*** Records Section Begins ***

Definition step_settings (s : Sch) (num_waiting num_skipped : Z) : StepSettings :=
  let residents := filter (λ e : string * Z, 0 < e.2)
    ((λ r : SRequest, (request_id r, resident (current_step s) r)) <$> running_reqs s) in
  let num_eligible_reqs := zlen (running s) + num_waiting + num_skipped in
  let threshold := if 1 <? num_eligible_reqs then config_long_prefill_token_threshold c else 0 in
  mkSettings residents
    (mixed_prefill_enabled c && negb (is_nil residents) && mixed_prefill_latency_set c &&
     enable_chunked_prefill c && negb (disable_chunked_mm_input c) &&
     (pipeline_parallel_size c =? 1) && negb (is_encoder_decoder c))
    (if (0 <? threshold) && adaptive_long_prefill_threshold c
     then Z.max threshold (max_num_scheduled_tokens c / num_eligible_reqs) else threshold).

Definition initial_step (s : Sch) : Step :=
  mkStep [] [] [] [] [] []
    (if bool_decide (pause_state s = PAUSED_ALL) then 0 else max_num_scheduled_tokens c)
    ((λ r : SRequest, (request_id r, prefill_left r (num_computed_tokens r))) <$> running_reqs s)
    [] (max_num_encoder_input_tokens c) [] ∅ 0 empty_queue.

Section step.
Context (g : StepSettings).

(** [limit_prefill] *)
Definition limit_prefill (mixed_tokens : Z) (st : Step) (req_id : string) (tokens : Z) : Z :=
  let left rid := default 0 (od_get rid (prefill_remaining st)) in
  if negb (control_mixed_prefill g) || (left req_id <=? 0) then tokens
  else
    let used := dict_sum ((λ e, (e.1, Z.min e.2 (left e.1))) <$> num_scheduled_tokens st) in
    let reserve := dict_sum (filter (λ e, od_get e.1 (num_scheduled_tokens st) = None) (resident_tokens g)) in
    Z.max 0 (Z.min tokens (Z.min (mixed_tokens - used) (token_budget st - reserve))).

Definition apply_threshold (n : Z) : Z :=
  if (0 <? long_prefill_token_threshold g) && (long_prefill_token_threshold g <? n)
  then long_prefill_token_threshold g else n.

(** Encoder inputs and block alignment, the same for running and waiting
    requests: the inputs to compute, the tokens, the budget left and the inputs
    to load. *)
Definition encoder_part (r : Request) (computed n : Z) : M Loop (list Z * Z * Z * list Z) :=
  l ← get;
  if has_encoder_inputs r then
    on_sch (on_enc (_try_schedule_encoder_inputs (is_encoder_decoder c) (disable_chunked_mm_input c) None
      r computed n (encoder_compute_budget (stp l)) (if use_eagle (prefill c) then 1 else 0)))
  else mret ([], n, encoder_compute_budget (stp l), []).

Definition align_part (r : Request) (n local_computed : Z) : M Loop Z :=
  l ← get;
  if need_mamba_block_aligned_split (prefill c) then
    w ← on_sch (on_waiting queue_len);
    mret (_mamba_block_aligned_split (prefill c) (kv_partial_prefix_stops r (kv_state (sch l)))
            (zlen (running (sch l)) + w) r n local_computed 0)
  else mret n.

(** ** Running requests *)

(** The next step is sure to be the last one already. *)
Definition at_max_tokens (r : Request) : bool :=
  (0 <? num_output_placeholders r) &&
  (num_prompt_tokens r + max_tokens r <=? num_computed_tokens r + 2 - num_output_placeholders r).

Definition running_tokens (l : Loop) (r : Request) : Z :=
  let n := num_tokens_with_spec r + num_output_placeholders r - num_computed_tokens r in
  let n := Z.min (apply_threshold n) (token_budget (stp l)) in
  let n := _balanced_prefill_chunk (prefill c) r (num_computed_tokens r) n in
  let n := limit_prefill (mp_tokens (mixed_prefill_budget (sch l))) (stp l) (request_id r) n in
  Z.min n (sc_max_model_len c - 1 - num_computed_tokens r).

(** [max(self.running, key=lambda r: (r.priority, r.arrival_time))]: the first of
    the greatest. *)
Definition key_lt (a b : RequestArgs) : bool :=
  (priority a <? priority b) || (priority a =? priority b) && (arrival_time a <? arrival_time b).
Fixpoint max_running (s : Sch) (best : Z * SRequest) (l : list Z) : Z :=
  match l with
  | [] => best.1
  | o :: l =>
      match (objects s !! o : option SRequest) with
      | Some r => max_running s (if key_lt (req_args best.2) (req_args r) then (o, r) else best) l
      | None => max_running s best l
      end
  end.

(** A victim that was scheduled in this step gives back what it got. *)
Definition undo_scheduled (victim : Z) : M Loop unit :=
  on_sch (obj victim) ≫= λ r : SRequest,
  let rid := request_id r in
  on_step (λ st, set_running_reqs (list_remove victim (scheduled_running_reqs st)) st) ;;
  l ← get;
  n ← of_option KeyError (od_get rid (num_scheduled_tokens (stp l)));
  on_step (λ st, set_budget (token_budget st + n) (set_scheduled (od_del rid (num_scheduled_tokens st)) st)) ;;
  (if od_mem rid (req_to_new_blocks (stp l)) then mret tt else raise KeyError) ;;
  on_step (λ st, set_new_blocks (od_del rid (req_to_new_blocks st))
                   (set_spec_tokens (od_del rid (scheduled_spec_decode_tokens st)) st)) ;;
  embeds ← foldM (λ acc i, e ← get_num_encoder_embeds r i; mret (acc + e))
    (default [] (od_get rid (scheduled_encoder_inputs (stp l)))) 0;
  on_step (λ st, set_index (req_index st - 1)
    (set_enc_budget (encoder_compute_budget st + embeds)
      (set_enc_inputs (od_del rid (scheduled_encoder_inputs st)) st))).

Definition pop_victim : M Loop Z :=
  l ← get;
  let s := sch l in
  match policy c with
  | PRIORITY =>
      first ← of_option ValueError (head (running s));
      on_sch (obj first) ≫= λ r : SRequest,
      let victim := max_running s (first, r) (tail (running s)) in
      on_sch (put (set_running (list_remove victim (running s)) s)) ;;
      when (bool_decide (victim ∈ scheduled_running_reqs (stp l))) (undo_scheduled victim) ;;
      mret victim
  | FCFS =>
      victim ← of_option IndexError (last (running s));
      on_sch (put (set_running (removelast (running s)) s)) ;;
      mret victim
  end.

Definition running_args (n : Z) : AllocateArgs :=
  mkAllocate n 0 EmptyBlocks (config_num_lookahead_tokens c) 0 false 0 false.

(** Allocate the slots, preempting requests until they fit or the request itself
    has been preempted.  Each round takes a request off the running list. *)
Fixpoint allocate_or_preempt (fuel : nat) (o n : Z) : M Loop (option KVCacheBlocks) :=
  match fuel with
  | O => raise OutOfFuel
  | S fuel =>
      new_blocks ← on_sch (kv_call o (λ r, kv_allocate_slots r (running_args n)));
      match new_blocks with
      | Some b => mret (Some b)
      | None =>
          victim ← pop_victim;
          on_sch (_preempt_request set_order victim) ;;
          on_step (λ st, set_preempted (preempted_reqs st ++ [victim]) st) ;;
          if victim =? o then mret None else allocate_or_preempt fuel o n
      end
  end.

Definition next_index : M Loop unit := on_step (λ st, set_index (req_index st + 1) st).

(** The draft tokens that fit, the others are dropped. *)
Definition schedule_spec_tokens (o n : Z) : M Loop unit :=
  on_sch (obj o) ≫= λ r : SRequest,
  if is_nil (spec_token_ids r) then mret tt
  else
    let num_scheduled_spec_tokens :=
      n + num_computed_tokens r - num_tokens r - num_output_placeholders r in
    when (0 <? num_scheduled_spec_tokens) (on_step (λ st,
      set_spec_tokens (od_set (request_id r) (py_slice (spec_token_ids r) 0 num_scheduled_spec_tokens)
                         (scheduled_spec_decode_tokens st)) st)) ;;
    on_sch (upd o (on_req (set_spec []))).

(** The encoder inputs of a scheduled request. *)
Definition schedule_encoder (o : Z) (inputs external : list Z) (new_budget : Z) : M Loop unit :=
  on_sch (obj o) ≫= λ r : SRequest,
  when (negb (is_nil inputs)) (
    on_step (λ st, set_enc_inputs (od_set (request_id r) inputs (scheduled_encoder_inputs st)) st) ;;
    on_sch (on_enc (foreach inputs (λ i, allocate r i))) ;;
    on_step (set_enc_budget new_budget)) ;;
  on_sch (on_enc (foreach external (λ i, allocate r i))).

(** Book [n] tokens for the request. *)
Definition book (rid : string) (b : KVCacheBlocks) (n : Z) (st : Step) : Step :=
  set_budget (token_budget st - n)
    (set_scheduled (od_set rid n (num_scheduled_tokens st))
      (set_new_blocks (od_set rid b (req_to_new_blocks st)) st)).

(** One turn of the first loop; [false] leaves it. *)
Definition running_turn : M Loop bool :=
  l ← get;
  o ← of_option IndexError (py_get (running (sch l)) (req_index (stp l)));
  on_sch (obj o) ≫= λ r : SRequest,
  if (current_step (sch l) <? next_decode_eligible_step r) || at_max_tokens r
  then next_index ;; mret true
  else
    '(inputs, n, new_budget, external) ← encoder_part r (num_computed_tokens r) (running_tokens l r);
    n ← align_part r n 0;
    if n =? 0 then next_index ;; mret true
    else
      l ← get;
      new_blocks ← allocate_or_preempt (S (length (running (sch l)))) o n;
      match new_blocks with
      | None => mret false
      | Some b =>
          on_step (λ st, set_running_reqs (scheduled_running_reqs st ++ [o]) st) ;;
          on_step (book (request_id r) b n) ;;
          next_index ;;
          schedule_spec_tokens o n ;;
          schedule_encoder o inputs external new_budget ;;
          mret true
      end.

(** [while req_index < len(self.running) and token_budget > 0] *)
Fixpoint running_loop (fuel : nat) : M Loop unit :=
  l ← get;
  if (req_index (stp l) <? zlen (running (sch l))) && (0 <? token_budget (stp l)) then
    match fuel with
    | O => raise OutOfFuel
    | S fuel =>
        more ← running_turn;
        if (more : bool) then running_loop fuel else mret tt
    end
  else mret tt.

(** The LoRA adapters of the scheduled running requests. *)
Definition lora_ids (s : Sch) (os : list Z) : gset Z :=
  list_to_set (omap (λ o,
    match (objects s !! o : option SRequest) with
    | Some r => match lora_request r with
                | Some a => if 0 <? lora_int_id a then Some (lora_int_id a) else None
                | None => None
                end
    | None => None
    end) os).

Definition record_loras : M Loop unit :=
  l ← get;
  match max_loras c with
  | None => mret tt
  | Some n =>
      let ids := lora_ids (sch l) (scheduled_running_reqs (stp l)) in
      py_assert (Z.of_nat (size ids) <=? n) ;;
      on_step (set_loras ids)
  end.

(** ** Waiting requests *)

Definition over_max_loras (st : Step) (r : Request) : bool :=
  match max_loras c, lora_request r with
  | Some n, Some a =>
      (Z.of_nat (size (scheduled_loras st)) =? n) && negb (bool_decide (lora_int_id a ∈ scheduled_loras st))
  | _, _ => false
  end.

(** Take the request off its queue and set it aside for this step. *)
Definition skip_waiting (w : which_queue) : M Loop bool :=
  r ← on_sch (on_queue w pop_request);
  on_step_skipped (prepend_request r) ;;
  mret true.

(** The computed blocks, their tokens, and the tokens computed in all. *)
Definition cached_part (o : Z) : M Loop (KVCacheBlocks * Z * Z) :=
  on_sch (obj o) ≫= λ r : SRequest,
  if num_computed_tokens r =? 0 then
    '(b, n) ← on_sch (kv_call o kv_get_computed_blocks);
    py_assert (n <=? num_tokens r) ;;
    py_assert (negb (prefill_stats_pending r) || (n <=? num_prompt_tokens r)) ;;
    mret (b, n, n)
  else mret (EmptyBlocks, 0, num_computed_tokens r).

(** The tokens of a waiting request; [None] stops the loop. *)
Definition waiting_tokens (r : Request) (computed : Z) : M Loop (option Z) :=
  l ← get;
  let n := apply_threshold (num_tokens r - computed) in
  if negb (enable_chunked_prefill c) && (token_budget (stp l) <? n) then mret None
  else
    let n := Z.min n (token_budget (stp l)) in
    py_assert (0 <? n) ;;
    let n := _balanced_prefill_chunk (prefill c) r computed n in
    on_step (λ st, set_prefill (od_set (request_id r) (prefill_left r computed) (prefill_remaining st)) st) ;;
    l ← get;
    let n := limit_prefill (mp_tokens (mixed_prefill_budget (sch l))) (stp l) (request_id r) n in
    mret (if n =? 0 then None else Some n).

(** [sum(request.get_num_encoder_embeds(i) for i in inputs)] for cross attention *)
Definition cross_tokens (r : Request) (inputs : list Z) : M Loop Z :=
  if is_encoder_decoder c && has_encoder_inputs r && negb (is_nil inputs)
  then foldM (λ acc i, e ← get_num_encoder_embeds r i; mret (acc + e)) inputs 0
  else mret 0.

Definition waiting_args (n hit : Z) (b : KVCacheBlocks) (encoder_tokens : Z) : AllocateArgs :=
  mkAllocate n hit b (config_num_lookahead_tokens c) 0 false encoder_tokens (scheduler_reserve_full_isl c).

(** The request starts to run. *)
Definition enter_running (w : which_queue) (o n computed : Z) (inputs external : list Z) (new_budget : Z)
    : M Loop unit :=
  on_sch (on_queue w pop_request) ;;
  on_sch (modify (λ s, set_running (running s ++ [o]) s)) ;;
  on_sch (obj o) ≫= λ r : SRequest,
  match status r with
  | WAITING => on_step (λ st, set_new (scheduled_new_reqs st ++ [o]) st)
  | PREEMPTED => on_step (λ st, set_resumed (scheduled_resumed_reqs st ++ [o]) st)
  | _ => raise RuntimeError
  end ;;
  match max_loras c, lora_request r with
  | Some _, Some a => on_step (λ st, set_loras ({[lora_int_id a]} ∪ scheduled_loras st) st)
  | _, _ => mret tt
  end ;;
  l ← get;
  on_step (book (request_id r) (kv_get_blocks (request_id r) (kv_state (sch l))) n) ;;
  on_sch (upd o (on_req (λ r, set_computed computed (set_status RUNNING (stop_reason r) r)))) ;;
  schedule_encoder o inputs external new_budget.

*** Records Section Ends ***
*** Records Section Begins ***

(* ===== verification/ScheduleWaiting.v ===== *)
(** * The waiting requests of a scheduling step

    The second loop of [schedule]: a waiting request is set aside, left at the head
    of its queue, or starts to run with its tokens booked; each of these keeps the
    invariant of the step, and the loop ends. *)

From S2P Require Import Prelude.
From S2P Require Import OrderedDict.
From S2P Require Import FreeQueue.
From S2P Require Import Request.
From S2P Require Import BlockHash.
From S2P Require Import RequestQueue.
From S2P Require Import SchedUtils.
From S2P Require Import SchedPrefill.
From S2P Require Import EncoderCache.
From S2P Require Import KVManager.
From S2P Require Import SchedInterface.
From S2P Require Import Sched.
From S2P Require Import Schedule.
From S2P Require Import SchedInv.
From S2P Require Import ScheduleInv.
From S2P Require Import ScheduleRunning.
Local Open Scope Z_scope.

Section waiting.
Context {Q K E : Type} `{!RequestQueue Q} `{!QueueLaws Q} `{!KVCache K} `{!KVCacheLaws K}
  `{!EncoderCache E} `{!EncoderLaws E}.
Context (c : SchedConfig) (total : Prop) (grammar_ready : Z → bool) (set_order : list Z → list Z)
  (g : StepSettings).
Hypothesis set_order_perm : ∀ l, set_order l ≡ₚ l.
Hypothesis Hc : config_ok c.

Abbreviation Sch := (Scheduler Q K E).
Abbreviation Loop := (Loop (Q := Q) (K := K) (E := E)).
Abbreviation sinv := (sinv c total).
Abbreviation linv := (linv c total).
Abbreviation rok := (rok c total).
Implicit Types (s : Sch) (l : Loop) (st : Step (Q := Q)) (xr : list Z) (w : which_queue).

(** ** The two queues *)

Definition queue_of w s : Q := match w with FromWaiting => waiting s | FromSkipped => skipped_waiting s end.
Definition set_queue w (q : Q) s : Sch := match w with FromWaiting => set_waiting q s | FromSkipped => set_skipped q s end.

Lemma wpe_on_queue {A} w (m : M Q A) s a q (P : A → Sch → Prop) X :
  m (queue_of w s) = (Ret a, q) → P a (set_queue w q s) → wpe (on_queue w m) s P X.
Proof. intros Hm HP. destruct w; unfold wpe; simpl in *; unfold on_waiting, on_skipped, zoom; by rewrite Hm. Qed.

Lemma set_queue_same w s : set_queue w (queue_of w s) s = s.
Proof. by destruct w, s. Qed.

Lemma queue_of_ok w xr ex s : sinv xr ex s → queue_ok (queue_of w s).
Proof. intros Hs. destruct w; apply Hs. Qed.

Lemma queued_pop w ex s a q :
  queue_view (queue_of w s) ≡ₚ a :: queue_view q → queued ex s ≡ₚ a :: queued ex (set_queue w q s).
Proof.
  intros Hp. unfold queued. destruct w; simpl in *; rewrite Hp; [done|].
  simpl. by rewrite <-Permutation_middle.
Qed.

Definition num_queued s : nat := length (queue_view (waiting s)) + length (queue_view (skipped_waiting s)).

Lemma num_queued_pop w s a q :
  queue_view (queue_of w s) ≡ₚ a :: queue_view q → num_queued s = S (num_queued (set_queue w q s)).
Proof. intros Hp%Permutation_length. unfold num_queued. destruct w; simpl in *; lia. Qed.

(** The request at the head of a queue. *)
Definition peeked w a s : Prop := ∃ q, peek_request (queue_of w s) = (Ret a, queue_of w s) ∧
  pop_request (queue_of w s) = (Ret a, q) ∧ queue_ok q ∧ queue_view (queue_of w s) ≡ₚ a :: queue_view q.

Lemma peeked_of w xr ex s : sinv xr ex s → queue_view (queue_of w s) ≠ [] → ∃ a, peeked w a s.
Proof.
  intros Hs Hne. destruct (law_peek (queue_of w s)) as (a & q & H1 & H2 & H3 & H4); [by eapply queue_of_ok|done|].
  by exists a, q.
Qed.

*** Records Section Ends ***

There is a line with "Z.min n (sc_max_model_len" and a line with "(** A victim" above. Copy exactly those two lines and all lines between them, with nothing else.

  Z.min n (sc_max_model_len c - 1 - num_computed_tokens r).

(** [max(self.running, key=lambda r: (r.priority, r.arrival_time))]: the first of
    the greatest. *)
Definition key_lt (a b : RequestArgs) : bool :=
  (priority a <? priority b) || (priority a =? priority b) && (arrival_time a <? arrival_time b).
Fixpoint max_running (s : Sch) (best : Z * SRequest) (l : list Z) : Z :=
  match l with
  | [] => best.1
  | o :: l =>
      match (objects s !! o : option SRequest) with
      | Some r => max_running s (if key_lt (req_args best.2) (req_args r) then (o, r) else best) l
      | None => max_running s best l
      end
  end.

(** A victim that was scheduled in this step gives back what it got. *)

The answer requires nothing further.